In Exceptional Technologies, I make these points by arguing that philosophy of technology, especially since the ‘empirical turn’, has tended to rely on a relatively unclarified common sense of what constitutes a ‘technology’. In the book, I argue that this is a corollary of the fact that ‘transcendental’ has, since the empirical turn, generally been used as a pejorative term: where wide-ranging enquiry into the conditions that constitute technologies is blocked, we are primed to fall back on preconceptions. As discussed above, the typical claim made here is that so-called ‘classical’ philosophers of technology focused on a reified sense of ‘Technology’ and that they avoided empirical engagements with ‘technologies themselves’ (Achterhuis 2001; Verbeek 2005). While there is merit to this claim in particular cases, Exceptional Technologies argues that it is problematic in two main respects: first, it tends to repeat the gesture it condemns by reifying the ‘Transcendental’ itself; second, it esteems a sense of ‘technologies themselves’ that tends towards positivism and presentism, as if our sense of what constitutes ‘a technology’ should just be obvious.
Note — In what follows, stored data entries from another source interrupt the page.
(* ===== verification/RustStr.v ===== *)
(** * The parts of Rust's [str], [char] and integer parsing that heim uses

    A [&str], [String], [OsStr] or [Path] is the list of its bytes (UTF-8 for
    [str]); lengths and indices are byte lengths and byte indices, as in Rust.
    The functions below are the standard library's: [lines], [split],
    [splitn], [split_whitespace], [trim_start], [trim_end], [starts_with],
    [contains], [rfind], slicing with its char-boundary panic, [char]s,
    [eq_ignore_ascii_case], [FromStr] and [Display] of the integer types. *)

From S2P Require Import Prelude.

Abbreviation byte := ascii (only parsing).
Abbreviation str := (list ascii) (only parsing).

Definition lit (s : string) : str := String.list_ascii_of_string s.
Arguments lit : simpl never.

Definition code (c : byte) : Z := Z.of_N (N_of_ascii c).
Definition of_code (z : Z) : byte := ascii_of_N (Z.to_N z).

Lemma code_range c : (0 <= code c < 256)%Z.
Proof. unfold code. pose proof (N_ascii_bounded c). lia. Qed.

Lemma code_of_code z : (0 <= z < 256)%Z -> code (of_code z) = z.
Proof. intros Hz. unfold code, of_code. rewrite N_ascii_embedding; lia. Qed.

Lemma code_inj a b : code a = code b -> a = b.
Proof.
  unfold code. intros H%N2Z.inj.
  by rewrite <- (ascii_N_embedding a), <- (ascii_N_embedding b), H.
Qed.

(** ** Splitting at a byte *)

(** [s.split(c)] for an ASCII [c]: one piece more than there are separators. *)
Fixpoint split_on (c : byte) (s : str) : list str :=
  match s with
  | [] => [[]]
  | x :: s' =>
      if decide (x = c) then [] :: split_on c s'
      else match split_on c s' with
           | [] => [[x]]
           | p :: ps => (x :: p) :: ps
           end
  end.

(** The text before and after the first [c]. *)
Definition split_once (c : byte) (s : str) : option (str * str) :=
  match span_until (fun x => bool_decide (x = c)) s with
  | (_, None) => None
  | (a, Some b) => Some (a, b)
  end.

(** [s.splitn(n, c)]. *)
Fixpoint splitn (n : nat) (c : byte) (s : str) : list str :=
  match n with
  | O => []
  | S O => [s]
  | S n' => match split_once c s with
            | None => [s]
            | Some (a, b) => a :: splitn n' c b
            end
  end.

Lemma split_on_nil c s : split_on c s <> [].
Proof. destruct s as [|x s]; cbn; repeat case_match; congruence. Qed.

Lemma split_on_pieces c s : Forall (fun p => c ∉ p) (split_on c s).
Proof.
  induction s as [|x s IH]; cbn; [by repeat constructor; apply not_elem_of_nil|].
  case_decide; [constructor; [apply not_elem_of_nil|done]|].
  destruct (split_on c s); [repeat constructor; set_solver|]. decompose_Forall_hyps. constructor; [set_solver|done].
Qed.

Lemma split_on_plain c a : c ∉ a -> split_on c a = [a].
Proof.
  induction a as [|x a IH]; cbn; intros Hc; [done|].
  rewrite decide_False by set_solver. by rewrite IH by set_solver.
Qed.

Lemma split_on_app c a b : c ∉ a -> split_on c (a ++ c :: b) = a :: split_on c b.
Proof.
  induction a as [|x a IH]; cbn; intros Hc; [by rewrite decide_True|].
  rewrite decide_False by set_solver. by rewrite IH by set_solver.
Qed.

Lemma split_on_app_split c a b : split_on c (a ++ c :: b) = split_on c a ++ split_on c b.
Proof.
  induction a as [|x a IH]; cbn [app split_on]; [by rewrite decide_True|].
  rewrite IH. case_decide; [done|]. destruct (split_on c a) eqn:Ha; [|done].
  by apply split_on_nil in Ha.
Qed.

Lemma split_once_app c a b : c ∉ a -> split_once c (a ++ c :: b) = Some (a, b).
Proof.
  intros Hc. unfold split_once. rewrite span_until_app; [done| |by case_bool_decide].
  apply Forall_forall. intros y Hy. case_bool_decide; [subst|]; done.
Qed.

Lemma split_once_none c a : c ∉ a -> split_once c a = None.
Proof.
  intros Hc. unfold split_once. rewrite span_until_none; [done|].
  apply Forall_forall. intros y Hy. case_bool_decide; [subst|]; done.
Qed.

Lemma split_once_Some c s a b : split_once c s = Some (a, b) -> s = a ++ c :: b /\ c ∉ a.
Proof.
  unfold split_once. destruct (span_until _ s) as [a' [b'|]] eqn:Hs; intros; simplify_eq.
  apply span_until_found in Hs as (x & -> & Hx & Ha).
  case_bool_decide; [subst x|done]. split; [done|]. intros Hin.
  rewrite Forall_forall in Ha. specialize (Ha c Hin). by case_bool_decide.
Qed.

(** ** Lines *)

Definition LF : byte := "010"%char.
Definition CR : byte := "013"%char.
Definition SP : byte := " "%char.

Definition strip_cr (l : str) : str :=
  match last l with
  | Some c => if decide (c = CR) then removelast l else l
  | None => l
  end.

(** [s.lines()]: pieces ended by [\n] or [\r\n]; text after the last [\n] is a
    line when it is not empty. *)
Fixpoint lines_of (ps : list str) : list str :=
  match ps with
  | [] => []
  | [p] => match p with [] => [] | _ => [p] end
  | p :: ps' => strip_cr p :: lines_of ps'
  end.
Definition lines (s : str) : list str := lines_of (split_on LF s).

Lemma lines_nil : lines [] = [].
Proof. done. Qed.

Lemma lines_cons l s : LF ∉ l -> lines (l ++ LF :: s) = strip_cr l :: lines s.
Proof.
  intros Hl. unfold lines. rewrite split_on_app by done. cbn.
  by destruct (split_on LF s) eqn:E; [apply split_on_nil in E|].
Qed.

(** A line that [lines] gives back as it is: no [\n], not ended by [\r]. *)
Definition is_line (l : str) : Prop := (LF ∉ l) /\ (last l <> Some CR).
#[export] Instance is_line_dec l : Decision (is_line l) := _.

Lemma strip_cr_line l : is_line l -> strip_cr l = l.
Proof.
  intros [_ Hcr]. unfold strip_cr. destruct (last l) eqn:E; [|done].
  case_decide; [subst; congruence|done].
Qed.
I argued above that one way to address the first of these issues is to de-reify the transcendental and to view it adjectivally, as a method or process. This also allows us to address the second issue, which is the more crucial one facing us here. This is because, understood in a dynamic way, a sense of the transcendental opens up the possibility of critical reflection on the conditions that constitute our sense of ‘technology’ in fine-grained ways across different situations. In Exceptional Technologies, this leads to the claim that, rather than focusing on case studies that align with our common sense of what technologies are (a smartphone, the Internet, AI, or nanotechnology, for instance), we can learn just as much (and sometimes much more) from case studies of ‘exceptional technologies’ that show up as paradoxical. I develop this in the book through case studies of merely imagined, failed and impossible technologies (respectively: Vannevar Bush’s ‘memex’, Francis Galton’s ‘composite photography’ and Arthur Ganson’s work of kinetic sculpture, ‘Machine with Concrete’).

A key critical question that has been posed to me recently is this: ‘how common are exceptional technologies?’Footnote 12 The answer, I think, is that, ontologically, every technology is ‘exceptional’ insofar as it is something singular that is irreducible to a mere token of a ‘type’. Trivially put, exceptional technologies are ontologically unexceptional and can always be produced and found, by or for any given technological system. Epistemologically, however, certain technologies show up as more exceptional or ‘interesting’ than others under certain circumstances (for instance: Bush’s memex as an exception to the situation of networked digital computing). In what remains of this part, I want to develop this point through an example that differs from those in the book: autonomous vehicles.

*

When we are asked to think about autonomous vehicles as a philosophical issue, the case often arrives framed in terms of a famous thought experiment: the ‘Trolley Problem’. I recently had direct experience of this.

In March 2019, I was asked to appear on a drivetime chatshow for BBC Radio Scotland. The topic was autonomous vehicles and, while flattered, my feelings were ambivalent. Vanity said ‘go for it!’ Then circumspection and scepticism kicked in. I was being asked to do this at very short notice and part of me said ‘someone else must have dropped out and certain keywords have been Googled.’ I didn’t take up the invite. I felt regret at first, followed by relief. After the initial invite, I had learned that I was being asked to speak in the context of something very specific—a 293-page Law Commission report called ‘Automated Vehicles: A Joint Preliminary Consultation Paper’ (Scottish Law Commission 2018). This piece had been popularised by a national newspaper and this was the direct catalyst for the chatshow (Naysmith 2019).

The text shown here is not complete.